Czy zbliża się rewolucja ogłaszająca śmierć książek i autorów, a jej żerem będzie kolejna dewastacja wszystkiego? Łatwa, prosta i przyjemna, nie wymagająca poznania, dociekań, szacunku do dorobku…

Danuta Moroz-Namysłowska

Armagedon intelektualny?

Pojęcie ‘limotrofy’ (‘limitrofy’? nie natychmiast pojawia się w wyszukiwarce, a kiedy już, to trzeba się naczytać (zachęcam!)… We mnie ono, chyba nie bez racji, wzbudziło podejrzliwość – podobnie jak nie znoszę dyskryminującego pojęcia ‘Kresów’…Kto i kiedy ustanowił ważne centrum i poślednie kresy? I czego – wreszcie – są limotrofy i czego kresy?

Jak się okazuje, filozofowie i geopolitycy wespół w zespół od dawna mieszają i mącą w „narodowych kadziach”, układają potencjalne opcje i scenariusze przyszłych wydarzeń i zmian geopolitycznych, o nic nikogo nie pytając – bo i po co? Przecież przyzwyczailiśmy ich do naszych rąk w nocnikach nie raz – po dziesięcioleciach dopiero dowiadując się, w którą stronę nas prowadzono i ku czemu. W postkomunie i liberalnej „cieciej” RP posłusznie nie robiliśmy polityki, budując rzekomo mosty (gdzie one są?), patrzyliśmy w przyszłość (wypatrzyliśmy tylko Tuska na unijnej intracie), szanowaliśmy „autorytety”, które z własnej ręki legły w gruzach…

Mamy trening. Dlaczego zatem np. Frank Furedi zastanawia się – podobnie jak ja, wiecznie pogubiona na ścieżkach mądrości – „gdzie się podziali wszyscy intelektualiści”? W końcu to profesor socjologii Uniwersytetu Kent w Wielkiej Brytanii. Jeśli „się podziali” – to znaczy, że ich nie ma? „Wszystkich”? To aż tak tragicznie rzeczy się mają?
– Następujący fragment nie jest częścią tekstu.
(** X2: a suspicious company status puts its indicator first and the score
    at 30 or more; an insolvency record puts its indicator last and the score
    at 40 or more; both together give 70 or more, CRITICAL. *)
Theorem X2_status_and_insolvency_floor report report' :
  calculate_risk report = Returned report' ->
  let status := get (Company.company_status (Report.company report)) "" in
  (in_list status suspicious_statuses = true ->
   30 <= Report.risk_score report' /\
   exists rest,
     Report.phoenix_indicators report' =
       mk_indicator "company_status" "high" ("Company status is: " ++ status)
       :: rest) /\
  (Report.insolvency report <> [] ->
   40 <= Report.risk_score report' /\
   exists before,
     Report.phoenix_indicators report' =
       (before ++ [mk_indicator "insolvency_history" "critical"
                     "Company has insolvency proceedings on record"])%list) /\
  (in_list status suspicious_statuses = true ->
   Report.insolvency report <> [] ->
   70 <= Report.risk_score report' /\ Report.risk_level report' = Some "CRITICAL").
Proof.
  intros H. apply calculate_risk_returned in H.
  destruct H as (st & Hrules & ->). cbn -[Z.mul Z.min Z.add Z.sub].
  unfold score_rules in Hrules.
  apply bind_returned in Hrules. destruct Hrules as (st1 & H1 & H2).
  injection H2 as <-.
  apply adds_similars in H1.
  set (st0 := score_company_status
                (get (Company.company_status (Report.company report)) "")
                (mk_locals 0 [] [] [] [] [])) in *.
  set (st5 := score_charges (Report.charges report)
                (score_address (Report.company report)
                   (Report.similar_companies report)
                   (score_officers (Report.officers report)
                      (score_name_recycling st1)))).
  assert (H05 : adds st0 st5).
  { eapply adds_trans; [exact H1 |].
    eapply adds_trans; [apply adds_name_recycling |].
    eapply adds_trans; [apply adds_officers |].
    eapply adds_trans; [apply adds_address |].
    apply adds_charges. }
  pose proof (adds_insolvency (Report.insolvency report) st5) as H56.
  pose proof (adds_trans _ _ _ H05 H56) as H06.
  assert (Hstatus : in_list (get (Company.company_status (Report.company report)) "")
                      suspicious_statuses = true ->
                    risk_score st0 = 30 /\
                    indicators st0 =
                      [mk_indicator "company_status" "high"
                         ("Company status is: "
                            ++ get (Company.company_status (Report.company report)) "")]).
  { intros Hin. unfold st0, score_company_status. rewrite Hin. split; reflexivity. }
  assert (Hinsolvency : Report.insolvency report <> [] ->
                        score_insolvency (Report.insolvency report) st5 =
                          indicate
                            (mk_indicator "insolvency_history" "critical"
                               "Company has insolvency proceedings on record")
                            (add_risk 40 st5)).
  { intros Hsome. unfold score_insolvency.
    destruct (Report.insolvency report); [contradiction | reflexivity]. }
  assert (Hst5 : risk_score st0 <= risk_score st5).
  { destruct H05 as (added & _ & _ & Hrisk). unfold len in Hrisk. lia. }
  assert (Hst0 : 0 <= risk_score st0).
  { destruct (adds_company_status
                (get (Company.company_status (Report.company report)) "")
                (mk_locals 0 [] [] [] [] [])) as (added & _ & _ & Hrisk).
    fold st0 in Hrisk. cbn [risk_score] in Hrisk. unfold len in Hrisk. lia. }
  split; [| split].
  - intros Hin. destruct (Hstatus Hin) as [Hscore Hinds].
    destruct H06 as (added & Hadded & _ & Hrisk).
    split; [unfold len in Hrisk; lia |].
    exists added. rewrite Hadded, Hinds. reflexivity.
  - intros Hsome. rewrite (Hinsolvency Hsome). cbn -[Z.mul Z.min Z.add Z.sub].
    split; [lia |]. eexists. reflexivity.
  - intros Hin Hsome. destruct (Hstatus Hin) as [Hscore _].
    rewrite (Hinsolvency Hsome). cbn -[Z.mul Z.min Z.add Z.sub].
    assert (Hmin : Z.min (risk_score st5 + 40) 100 >= 70) by lia.
    split; [lia |]. unfold risk_level_of.
    destruct (70 <=? Z.min (risk_score st5 + 40) 100) eqn:E; [reflexivity |].
    apply Z.leb_gt in E. lia.
Qed.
Chyba niewesoło – skoro autor cytowane pytanie uczynił tytułem jednej ze swoich książek, którą w 2014 roku przełożono na język polski. Już wstęp jest „wyprawą do kraju filistrów” – a zatem prowokowaniem awantury, której się, oczywiście, doczekał. Filister bowiem – to według Oxford Dictionary „człowiek o wąskich horyzontach, zainteresowany wyłącznie sprawami materialnymi i przyziemnymi” (Oxford 1965, s.148). Autora zaatakowano za sformułowanie „choćby jedna książka”, której przeczytania nie wymaga się obecnie w uniwersyteckich programach kształcenia studentów.

Obecnie „książka to tylko jedno z wielu źródeł wiedzy, które z łatwością można uznać za nieistotne lub marginalne – zaś żądzę wiedzy i dążenie do doskonałości i prawdy przedstawia się dziś jako coś niestosownego i dziwacznego, jako rodzaj folgowania własnym zachciankom” (F. Furedi, Gdzie się podziali wszyscy intelektualiści?, Warszawa 2014, s. 8).
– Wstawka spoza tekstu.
(** * Parkezy backend: booking lifecycle, disputes and proximity search

    A shallow embedding of the view functions of
    [backend/bookings/views.py] and [backend/parking/views.py], of the
    serializers they select and of the model rows they load and save,
    followed by the properties the specification states about them and
    by further properties of the same code: the list actions, the
    creation of disputes, the facilities and their slots.

    Conventions of the embedding:
    - a [datetime] is a number of microseconds since the epoch;
    - a Python [float] is a binary64 number ([PrimFloat.float]); a
      [Decimal] is the rational it denotes;
    - a view returns an [outcome]: either a [Response] or the exception
      that escapes the view; next to it stands the store (or the row) as
      it is persisted once the request is over.  An exception raised
      before [save()] leaves the persisted row as it was loaded;
    - [timezone.now()] is read once per request and is an argument. *)

From Stdlib Require Import ZArith QArith Qround String List Bool Floats Reals Lra Lia Sorted.
From stdpp Require Import gmap strings pretty.
(** * testmatrixcreator.py: the test matrix creator of the test result log

    A shallow embedding of [src/lib/testresultlog/testmatrixcreator.py]
    (class [TestEnvMatrixCreator]) and the properties of its methods.

    - Python [str] values are [string]s; [str.find] and slicing are
      written out with Python's index conventions ([-1] for "not found",
      negative indices counted from the end, clamping to the length).
    - Python [dict]s are finite maps ([gmap]) with string keys.
    - Effects ([print], [open]/[write], [subprocess.run], test discovery)
      are the nodes of a small free monad [prog]; a handler gives them a
      meaning on a world, and [run] also records the trace of calls that
      were made. Every call, [print] included, may answer with an
      exception; [returns] and [raises] speak of the runs in which no
      [print] raised.
    - The JSON encoder lives in another module of the package; it is the
      interface [TestEnvMatrixJsonEncoder], over which the statements that
      need it are generic. *)

From Stdlib Require Import ZArith String Ascii List Lia.
From stdpp Require Import base option list gmap strings fin_maps.
(** X6. The winter averages that [create_map] of sundex_v2.py takes from the
    loaded monthly data are the averages [compute_winter_averages] of
    sundex.py computes from the same catalog and files, variable by variable,
    and neither computation raises; the transform and the CRS of the two runs
    are the same. *)
Theorem v2_winter_avg_is_sundex_average :
  forall (fs : string -> raster) (file_paths : Catalog.paths_t),
  exists averages t c winter_avg,
    Sundex.compute_winter_averages fs file_paths Sundex.WINTER_MONTHS
      = Ok (averages, t, c) /\
    SundexV2Map.winter_avg (ls_data (SundexV2.load_monthly_data fs file_paths))
      = Ok winter_avg /\
    (forall var, winter_avg var = averages var) /\
    t = ls_transform (SundexV2.load_monthly_data fs file_paths) /\
    c = ls_crs (SundexV2.load_monthly_data fs file_paths).
Proof.
  intros fs file_paths. unfold Sundex.compute_winter_averages.
  destruct (SundexFacts.vars_fresh fs file_paths Sundex.WINTER_MONTHS all_vars
              (Sundex.mkavg no_averages None None None)) as (sst & Hrun & _).
  { now repeat split. }
  rewrite Hrun. cbn [mbind result_bind].
  destruct (vars_simulation fs file_paths Sundex.WINTER_MONTHS all_vars
              (mkload md_empty None None None)
              (Sundex.mkavg no_averages None None None) sst
              winter_months_nodup all_vars_nodup (fun _ _ => eq_refl)
              eq_refl eq_refl eq_refl Hrun) as (Ht & Hc & _ & _ & Hin).
  cbv zeta in Ht, Hc, Hin.
  change (fold_left (load_var_over fs file_paths Sundex.WINTER_MONTHS) all_vars
            (mkload md_empty None None None))
    with (SundexV2.load_monthly_data fs file_paths) in Ht, Hc, Hin.
  set (md := ls_data (SundexV2.load_monthly_data fs file_paths)) in *.
  assert (Hstep : forall v,
            match month_arrays (md v) Sundex.WINTER_MONTHS with
            | [] => Sundex.av_averages sst v = None
            | a :: arrs => exists avg, nanmean_stack (a :: arrs) = Ok avg /\
                                       Sundex.av_averages sst v = Some avg
            end).
  { intros v. exact (Hin v (in_all_vars v)). }
  exists (Sundex.av_averages sst), (Sundex.av_transform sst), (Sundex.av_crs sst).
  unfold SundexV2Map.winter_avg.
  destruct (winter_avg_var_step md no_averages Soltrans _ (Hstep Soltrans) eq_refl)
    as (w1 & E1 & O1 & V1).
  destruct (winter_avg_var_step md w1 Ppt _ (Hstep Ppt)) as (w2 & E2 & O2 & V2).
  { now rewrite O1. }
  destruct (winter_avg_var_step md w2 Tmean _ (Hstep Tmean)) as (w3 & E3 & O3 & V3).
  { now rewrite O2, O1. }
  destruct (winter_avg_var_step md w3 Tdmean _ (Hstep Tdmean)) as (w4 & E4 & O4 & V4).
  { now rewrite O3, O2, O1. }
  exists w4. split; [reflexivity|]. split.
  { rewrite for_each_cons, E1. cbn [mbind result_bind].
    rewrite for_each_cons, E2. cbn [mbind result_bind].
    rewrite for_each_cons, E3. cbn [mbind result_bind].
    rewrite for_each_cons, E4. reflexivity. }
  split; [|split; assumption].
  intros [| | |].
  - now rewrite O4, O3, V2.
  - now rewrite O4, O3, O2, V1.
  - now rewrite O4, V3.
  - exact V4.
Qed.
Sam brytyjski minister edukacji kształcenie się dla samego zdobywania wiedzy uznał za „trochę nieuczciwe” oraz „średniowieczny przesąd”. Według Furediego jest to obecnie istota globalnego „filisterskiego etosu, który kształtuje dzisiejszą politykę edukacyjna i kulturalną” (s. 9).

Jak stwierdza, taki stan rzeczy nie jest współczesnym wynalazkiem, bowiem Goethe, Nietsche, Marks i wielu innych doskonale orientowali się w prawach wpływu rynku na rozwój kultury i sztuki – co gorsza, filisterstwo już dawno ulegało instytucjonalizacji na najwyższych szczeblach władzy wśród zarządców wyższych uczelni, muzeów, galerii… Treść życia kulturalnego i umysłowego stawała się bez znaczenia, liczyło się jedynie to, czy kulturę i naukę da się wykorzystać do celów zupełnie im obcych!
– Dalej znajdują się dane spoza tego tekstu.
(** C6. Buffer drain correctness: on a fresh queue, which is not shutting
    down, N [add] calls followed by one [getAndClear] return exactly the N
    added entries in call order, every [add] having been accepted, and
    [size] called after the drain returns 0. *)
Theorem drain_returns_all_in_order : forall entries : list LogEntry,
  let filled := BatchQueue.add_all entries BatchQueue.new in
  let drained := BatchQueue.getAndClear filled in
  snd drained = entries
  /\ BatchQueue.size filled = Z.of_nat (List.length entries)
  /\ BatchQueue.size (fst drained) = 0.
Proof.
  intros entries filled drained. subst drained filled.
  rewrite add_all_open by reflexivity.
  unfold BatchQueue.getAndClear, BatchQueue.size; simpl.
  repeat split; reflexivity.
Qed.

(** C7. Shutdown flag semantics: [beginShutdown] is idempotent, and once it
    has been called, whatever calls are made on the queue afterwards, every
    later [add] returns false and leaves the queue as it found it: nothing
    held is dropped and nothing is appended. *)
Theorem add_after_shutdown_rejected :
  forall (q : BatchQueue.t) (later : list BatchQueue.call) (entry : LogEntry),
    BatchQueue.beginShutdown (BatchQueue.beginShutdown q) = BatchQueue.beginShutdown q
    /\ let q' := BatchQueue.perform_all later (BatchQueue.beginShutdown q) in
       BatchQueue.add entry q' = (q', false).
Proof.
  intros q later entry. split; [reflexivity|].
  intros q'.
  assert (H : BatchQueue.isShuttingDown q' = true)
    by (apply perform_all_keeps_shutdown; reflexivity).
  unfold BatchQueue.add. now rewrite H.
Qed.

(* ================================================================== *)
(** * Properties of the transport *)

Section TransportFacts.

Import HttpClient.

Variable net : nat -> LogEntry -> Reply.

Lemma fetched_app : forall xs ys, fetched (xs ++ ys) = fetched xs ++ fetched ys.
Proof.
  induction xs as [|x xs IH]; intros ys; simpl; auto.
  destruct x; simpl; rewrite IH; reflexivity.
Qed.

Lemma steps_app : forall xs ys, steps (xs ++ ys) = steps xs ++ steps ys.
Proof.
  induction xs as [|x xs IH]; intros ys; simpl; auto.
  destruct x; simpl; rewrite IH; reflexivity.
Qed.

Lemma fetched_console : forall lines, fetched (map Console lines) = [].
Proof. induction lines; simpl; auto. Qed.

Lemma steps_console : forall lines, steps (map Console lines) = [].
Proof. induction lines; simpl; auto. Qed.

(** Printing adds neither a request nor a wait to a trace. *)
Lemma say_quiet : forall lines w,
  exists w', say lines w = (Returned tt, w')
    /\ fetches w' = fetches w /\ clock w' = clock w
    /\ fetched (trace w') = fetched (trace w)
    /\ steps (trace w') = steps (trace w).
Proof.
  intros lines w. eexists. split; [reflexivity|]. simpl.
  rewrite fetched_app, steps_app, fetched_console, steps_console, !app_nil_r.
  auto.
Qed.

Ltac quiet lines w :=
  let w' := fresh "w" in
  let E := fresh "E" in
  let Qf := fresh "Qf" in
  let Qc := fresh "Qc" in
  let Qt := fresh "Qt" in
  let Qw := fresh "Qw" in
  destruct (say_quiet lines w) as (w' & E & Qf & Qc & Qt & Qw);
  rewrite E; clear E.

(** One attempt on an entry that serialises: the request goes out once,
    no wait is made, and the attempt ends the loop or not according to
    the answer. *)
Lemma attempt_once_sent : forall self endpoint e k w,
  entry_stringifies e = true ->
  let r := net (fetches w) e in
  exists flow w',
    attempt_once net self endpoint e k w = (Returned flow, w')
    /\ fetches w' = S (fetches w)
    /\ clock w' = clock w + duration r
    /\ fetched (trace w') = fetched (trace w) ++ [e]
    /\ steps (trace w') = steps (trace w) ++ [Request e]
    /\ (delivered r = true -> flow = Return true)
    /\ (rejected_permanently r = true -> flow = Return false)
    /\ (transient r = true ->
        flow = Continue \/ (k = MAX_RETRIES /\ flow = Return false)).
Proof.
  intros self endpoint e k w Hs r.
  unfold attempt_once, try_catch, bind, JSON_stringify, fetch, ret, throw.
  rewrite Hs. fold r.
  unfold delivered, rejected_permanently, transient.
  set (w1 := elapse (duration r) _).
  assert (Hw1 : fetches w1 = S (fetches w) /\ clock w1 = clock w + duration r
                /\ fetched (trace w1) = fetched (trace w) ++ [e]
                /\ steps (trace w1) = steps (trace w) ++ [Request e]).
  { subst w1; simpl. rewrite fetched_app, steps_app; simpl. auto. }
  destruct Hw1 as (F1 & C1 & T1 & W1). clearbody w1.
  destruct (answer r) as [status|err].
  - unfold ok. destruct ((200 <=? status) && (status <=? 299)) eqn:Hok.
    + quiet (InternalLogger.debug (logger self) (MsgLogSent (k + 1))) w1.
      do 2 eexists. split; [reflexivity|].
      repeat split; try congruence.
      * intros H. apply andb_true_iff in H, Hok. lia.
      * intros H. apply andb_true_iff in H, Hok. lia.
    + destruct ((status >=? 400) && (status <? 500)) eqn:H4.
      * quiet (InternalLogger.warn (logger self) (MsgRejected status)) w1.
        do 2 eexists. split; [reflexivity|].
        repeat split; try congruence.
        intros H. apply andb_true_iff in H, H4. lia.
      * quiet (InternalLogger.warn (logger self)
                 (MsgServerError status (k + 1) (MAX_RETRIES + 1))) w1.
        do 2 eexists. split; [reflexivity|].
        repeat split; try congruence; auto.
        intros H. apply andb_true_iff in H. apply andb_false_iff in H4. lia.
  - destruct (isAbortError err).
    + quiet (InternalLogger.warn (logger self) (MsgTimeout (k + 1))) w1.
      destruct (k =? MAX_RETRIES) eqn:Hk.
      * quiet (InternalLogger.error (logger self) MsgGaveUp) w0.
        do 2 eexists. split; [reflexivity|].
        repeat split; try congruence.
        intros _. right. split; [lia|reflexivity].
      * do 2 eexists. split; [reflexivity|].
        repeat split; try congruence; auto.
    + quiet (InternalLogger.warn (logger self)
               (MsgNetworkError (messageOf err) (k + 1) (MAX_RETRIES + 1))) w1.
      destruct (k =? MAX_RETRIES) eqn:Hk.
      * quiet (InternalLogger.error (logger self) MsgGaveUp) w0.
        do 2 eexists. split; [reflexivity|].
        repeat split; try congruence.
        intros _. right. split; [lia|reflexivity].
      * do 2 eexists. split; [reflexivity|].
        repeat split; try congruence; auto.
Qed.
Współcześnie ideę „wspólnoty uczonych poszukujących prawdy” powszechnie i niemal oficjalnie traktuje się z pogardą, do możliwości jej odkrycia odnosi się sceptycznie i lokuje ją w dziedzinie fikcji – a nie jako cel intelektualnych zmagań – pisze Furedi (s. 39). Moja refleksja: czy może w takich realiach dziwić dobre samopoczucie sprawców Smoleńska?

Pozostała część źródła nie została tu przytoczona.